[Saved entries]
|---|

(** * A shallow embedding of [app.py], the sacred-text chatbot endpoint

    The Flask application answers a query with a verse of the Thirukkural
    or of the Bhagavad Gita.  It keeps one message log per text, asks a
    language model for a structured reply, and relays three fields of the
    reply through a translation service for ten locales.

    Modelling conventions.
    - A Python [str] is a [string]: the code points of the text written
      in UTF-8 (a lone surrogate takes three bytes like any other code
      point of its range).  Equality, concatenation and the search for an
      ASCII keyword are the same on the bytes as on the code points.
    - [str.lower()], [str.split()] and the formatting of a value inside an
      f-string follow the Unicode tables of the Python runtime, which are
      no part of the repository.  They are parameters ([Python]), known
      only where every runtime agrees: on ASCII text, and in that
      lower-casing keeps the number of words.
    - The body of a request is what [request.json] gives: a JSON value of
      any shape, or the error the framework raises when there is none.
    - A Python exception is its message ([str(e)]); a computation that can
      raise returns an [outcome].
    - The module-level logs and the calls to the outside world (language
      model, HTTP post, logging) are threaded through a state monad whose
      state holds the two logs and the trace of outside calls made so far.
      The outside world answers as a function of that trace, so an
      answer may differ from one call to the next.
    - A dict is a [gmap] with string keys. *)

From Stdlib Require Import ZArith Ascii.
From stdpp Require Import gmap strings list fin_maps pretty.

Local Open Scope Z_scope.

(** ** Python strings *)

Definition nl : string := String (ascii_of_nat 10) "".
Definition dq : string := String (ascii_of_nat 34) "".

Definition is_upper (c : ascii) : bool :=
  ((65 <=? N_of_ascii c) && (N_of_ascii c <=? 90))%N.

Definition is_lower (c : ascii) : bool :=
  ((97 <=? N_of_ascii c) && (N_of_ascii c <=? 122))%N.

Definition lower_char (c : ascii) : ascii :=
  if is_upper c then ascii_of_N (N_of_ascii c + 32) else c.

Definition upper_char (c : ascii) : ascii :=
  if is_lower c then ascii_of_N (N_of_ascii c - 32) else c.

(** Every character of the text is an ASCII character. *)
Fixpoint is_ascii (s : string) : bool :=
  match s with
  | EmptyString => true
  | String c s' => (N_of_ascii c <? 128)%N && is_ascii s'
  end.

(** [s.lower()] on ASCII text. *)
Fixpoint ascii_lower (s : string) : string :=
  match s with
  | EmptyString => EmptyString
  | String c s' => String (lower_char c) (ascii_lower s')
  end.

(** The ASCII white space of [str.split()]: tab, line feed, vertical
    tab, form feed, carriage return, the four separators 28..31, and
    space. *)
Definition ascii_isspace (c : ascii) : bool :=
  let n := N_of_ascii c in
  (((9 <=? n) && (n <=? 13)) || ((28 <=? n) && (n <=? 31)) || (n =? 32))%N.

(** [s.split()] on ASCII text: the maximal runs of characters that are
    not white space, in order.  [w] is the run being read. *)
Fixpoint split_go (w : string) (s : string) : list string :=
  match s with
  | EmptyString => if String.eqb w "" then [] else [w]
  | String c s' =>
      if ascii_isspace c
      then (if String.eqb w "" then split_go "" s' else w :: split_go "" s')
      else split_go (w +:+ String c "") s'
  end.

Definition ascii_split (s : string) : list string := split_go "" s.

(** [s.startswith(p)] *)
Fixpoint startswith (p s : string) : bool :=
  match p, s with
  | EmptyString, _ => true
  | String _ _, EmptyString => false
  | String a p', String b s' => Ascii.eqb a b && startswith p' s'
  end.

(** [kw in s] on strings: [kw] occurs in [s] as a contiguous run. *)
Fixpoint contains (kw s : string) : bool :=
  startswith kw s ||
  match s with
  | EmptyString => false
  | String _ s' => contains kw s'
  end.

(** [any(keyword in s for keyword in keywords)] *)
Definition any_keyword_in (keywords : list string) (s : string) : bool :=
  existsb (fun keyword => contains keyword s) keywords.

(** [x in xs] for a list of strings. *)
Definition in_list (x : string) (xs : list string) : bool :=
  existsb (String.eqb x) xs.

(** [s.replace(a, b)] for one-character [a] and [b]. *)
Fixpoint replace_char (a b : ascii) (s : string) : string :=
  match s with
  | EmptyString => EmptyString
  | String c s' => String (if Ascii.eqb c a then b else c) (replace_char a b s')
  end.

(** [s.title()] on ASCII text, which is all the code applies it to (the
    two domain names): a letter that follows a letter is lower-cased,
    any other letter is upper-cased.  [prev] tells whether the previous
    character was a letter. *)
Fixpoint title_go (prev : bool) (s : string) : string :=
  match s with
  | EmptyString => EmptyString
  | String c s' =>
      let cased := is_upper c || is_lower c in
      String (if prev then lower_char c else upper_char c) (title_go cased s')
  end.

Definition title (s : string) : string := title_go false s.

(** [s[n:]] for a natural [n]. *)
Fixpoint drop_chars (n : nat) (s : string) : string :=
  match n, s with
  | O, _ => s
  | S _, EmptyString => EmptyString
  | S n', String _ s' => drop_chars n' s'
  end.

(** [sep.join(parts)] *)
Fixpoint join (sep : string) (parts : list string) : string :=
  match parts with
  | [] => ""
  | [p] => p
  | p :: rest => p +:+ sep +:+ join sep rest
  end.

(** [xs[start:]] for a Python integer [start]: a negative start counts
    from the end, and both ends are clamped to the list. *)
Definition slice_from {A} (start : Z) (xs : list A) : list A :=
  let len := Z.of_nat (length xs) in
  let i := if start <? 0 then Z.max (len + start) 0 else Z.min start len in
  drop (Z.to_nat i) xs.

(** ** Exceptions *)

Inductive outcome (A : Type) : Type :=
| Ok (a : A)
| Raise (msg : string).
Arguments Ok {A} a.
Arguments Raise {A} msg.

(** [xs[i]] for a Python integer [i]. *)
Definition getitem_list {A} (xs : list A) (i : Z) : outcome A :=
  let len := Z.of_nat (length xs) in
  let j := if i <? 0 then len + i else i in
  if (j <? 0) || (len <=? j) then Raise "list index out of range"
  else match xs !! Z.to_nat j with
       | Some x => Ok x
       | None => Raise "list index out of range"
       end.

(** [d[k]] for a dict with string values. *)
Definition getitem_dict (d : gmap string string) (k : string) : outcome string :=
  match d !! k with
  | Some v => Ok v
  | None => Raise ("'" +:+ k +:+ "'")
  end.

(** ** JSON values and the Python runtime *)

(** What [request.json] holds.  Of a float only its being zero is kept,
    which is all the handlers ask of it. *)
#[warnings="-register-all"]
Inductive Json : Type :=
| JNull
| JBool (b : bool)
| JInt (n : Z)
| JFloat (zero : bool)
| JStr (s : string)
| JArr (items : list Json)
| JObj (fields : gmap string Json).

(** A text is a JSON value. *)
Coercion JStr : string >-> Json.

(** [bool(v)]: what [not v] negates. *)
Definition truthy (v : Json) : bool :=
  match v with
  | JNull => false
  | JBool b => b
  | JInt n => negb (n =? 0)
  | JFloat zero => negb zero
  | JStr s => negb (String.eqb s "")
  | JArr items => match items with [] => false | _ :: _ => true end
  | JObj fields => negb (Nat.eqb (size fields) 0)
  end.

(** [type(v).__name__] *)
Definition type_name (v : Json) : string :=
  match v with
  | JNull => "NoneType"
  | JBool _ => "bool"
  | JInt _ => "int"
  | JFloat _ => "float"
  | JStr _ => "str"
  | JArr _ => "list"
  | JObj _ => "dict"
  end.

(** The message of the [AttributeError] raised by [v.name]. *)
Definition no_attribute (v : Json) (name : string) : string :=
  "'" +:+ type_name v +:+ "' object has no attribute '" +:+ name +:+ "'".

(** [data.get(key)]: the value under the key of a dict, [None] if there
    is none; anything but a dict has no [get]. *)
Definition json_get (data : Json) (key : string) : outcome Json :=
  match data with
  | JObj fields => Ok (default JNull (fields !! key))
  | _ => Raise (no_attribute data "get")
  end.
(** The body of [check_files()], for any two lists in the place of its local
    constants [required_files] and [optional_files]. *)
Definition check_files_of (required_files optional_files : list string) : M bool :=
  let missing_required := collect_missing required_files in
  let missing_optional := collect_missing optional_files in
  match missing_required with
  | _ :: _ =>
      print "❌ Error: Required files are missing:" ;;
      for_each missing_required (λ file, print ("   • " +:+ file)) ;;
      print (nl +:+ "💡 Make sure you're running this from the project root directory") ;;
      mret false
  | [] =>
      match missing_optional with
      | _ :: _ =>
          print "⚠️  Note: Some optional files are missing (server will still start):" ;;
          for_each missing_optional (λ file, print ("   • " +:+ file)) ;;
          print ""
      | [] => mret tt
      end ;;
      mret true
  end.

Definition required_files : list string := ["index.html"].

Definition optional_files : list string :=
  ["js/order-manager.js"; "quick-order-test.html"; "test-order-saving.html"].

Definition check_files : M bool := check_files_of required_files optional_files.

(** [sys.argv[i]], read only where the script has checked the length. *)
Definition argv_at (i : nat) : string := default "" (sys_argv w !! i).

(** [int(s)] *)
Definition int (s : string) : M Z :=
  match builtin_int w s with
  | inl message => raise (Py.ValueError message)
  | inr n => mret n
  end.

(** The argument parsing of the [__main__] block. *)
Definition parse_command_line : M unit :=
  if bool_decide (1 < length (sys_argv w)) then
    if bool_decide (argv_at 1 = "--port") && bool_decide (2 < length (sys_argv w)) then
      try_except
        (n ← int (argv_at 2); assign_PORT n)
        (λ e, match e with
              | Py.ValueError _ =>
                  Some (print "❌ Error: Port must be a number" ;; sys_exit 1)
              | _ => None
              end)
    else if bool_decide (argv_at 1 ∈ ["-h"; "--help"]) then
      print "Usage: python server.py [--port PORT]" ;;
      print "  --port PORT    Use a specific port (default: 8000)" ;;
      print "  -h, --help     Show this help message" ;;
      sys_exit 0
    else mret tt
  else mret tt.

(** The [__main__] block. *)
Definition main : M unit :=
  parse_command_line ;;
  (* Check if we're in the right directory *)
  ok ← check_files;
  (if negb ok then
     print "❌ Please run this script from the project root directory" ;;
     sys_exit 1
   else mret tt) ;;
  (* Start the server *)
  start_server.

(** The process: the module is loaded with [PORT = 8000], the [__main__]
    block runs, and the interpreter turns what is left into an exit
    status. *)
Definition run : list event * outcome :=
  let '(s, r) := main (State PORT_default []) in
  (events s,
   match r with
   | Ret _ => Exit 0
   | Raise (Py.SystemExit code) => Exit code
   | Raise e => Traceback e
   | Blocked => RunsForever
   end).

End script.

End Script.

(** ** The request handler *)

Module Handler.
Import OS.
Lemma delivers_process_folder unique_id folder order w0 w (Q : list Record → world → Prop) :
  input w = input w0 →
  (∀ w', input w' = input w0 → Q (folder_records w0 folder order) w') →
  delivers unique_id (pfolder folder order) Q w.
Proof.
  intros Hin HQ. unfold process_folder. cbn [bind act delivers].
  intros w1 [Hin1 _]. split; [done|]. intros r w2 Hp. cbn [perform] in Hp.
  rewrite (lookup_dir_input w0 w1) in Hp by congruence.
  destruct (lookup_dir w0 folder) as [e|] eqn:Hdir; simplify_eq; [|done].
  cbn [delivers]. intros w3 [Hin3 _]. split; [done|]. intros r w4 Hp.
  pose proof (perform_input _ _ _ _ Hp) as Hin4. cbn [perform] in Hp. simplify_eq.
  cbn [delivers]. intros w5 [Hin5 _]. split; [done|]. intros r w6 Hp.
  pose proof (perform_input _ _ _ _ Hp) as Hin6. cbn [perform] in Hp. simplify_eq.
  cbn [delivers]. intros w7 [Hin7 _]. apply HQ. congruence.
Qed.

Lemma delivers_save_partial_results unique_id rs index w :
  delivers unique_id (save_partial_results rs index unique_id)
    (λ _ w', holds_batch unique_id rs w') w.
Proof.
  unfold save_partial_results. fold (part_name index unique_id). cbn [bind act delivers].
  intros w1 _. split; [by exists index|]. intros r w2 Hp. cbn [perform] in Hp.
  destruct (temp_dir w1) as [files|] eqn:Htmp; simplify_eq; [|done].
  cbn [delivers]. intros w3 _. split; [by exists index|]. intros r w4 Hp. cbn [perform] in Hp.
  destruct (temp_dir w3) as [files3|] eqn:Htmp3; simplify_eq; [|done].
  cbn [delivers]. intros w5 Hund. eapply holds_batch_undisturbed; [|exact Hund].
  exists index, (<[part_name index unique_id := Batch rs]> files3).
  split; [done|]. apply lookup_insert_eq.
Qed.

Lemma delivers_worker folder processed_folders order unique_id w0 w :
  input w = input w0 →
  delivers unique_id (worker folder processed_folders order unique_id)
    (λ _ w', HStr folder ∈ processed_folders ∨
             holds_batch unique_id (folder_records w0 folder order) w') w.
Proof.
  intros Hin. unfold process_folder_and_save_results. case_bool_decide as Hnew.
  2:{ cbn [delivers]. intros w1 _. by left. }
  apply delivers_bind, (delivers_process_folder _ _ _ w0); [done|].
  intros w1 Hin1. apply delivers_bind, delivers_act; [done|].
  intros w2 names w3 _ _ w4 _.
  apply delivers_bind.
  eapply delivers_mono; [|apply delivers_save_partial_results].
  intros u w5 Hb. cbn beta in *.
  eapply delivers_mono;
    [|apply (delivers_neutral unique_id (folder_records w0 folder order) _ w5); [|exact Hb]].
  - intros u' w6 Hb6. by right.
  - apply neutral_bind; [cbn; repeat split; done|].
    intros _. apply neutral_mark_folder_as_processed.
Qed.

|---|

**How to complete this task**
What is needed is a verbatim copy of every line in the records above from the one containing "which is all the handlers ask of it. *)" down to the one containing "negb (String.eqb s", both included, and nothing more.

**Result of the exercise**
    which is all the handlers ask of it. *)
#[warnings="-register-all"]
Inductive Json : Type :=
| JNull
| JBool (b : bool)
| JInt (n : Z)
| JFloat (zero : bool)
| JStr (s : string)
| JArr (items : list Json)
| JObj (fields : gmap string Json).

(** A text is a JSON value. *)
Coercion JStr : string >-> Json.

(** [bool(v)]: what [not v] negates. *)
Definition truthy (v : Json) : bool :=
  match v with
  | JNull => false
  | JBool b => b
  | JInt n => negb (n =? 0)
  | JFloat zero => negb zero
  | JStr s => negb (String.eqb s "")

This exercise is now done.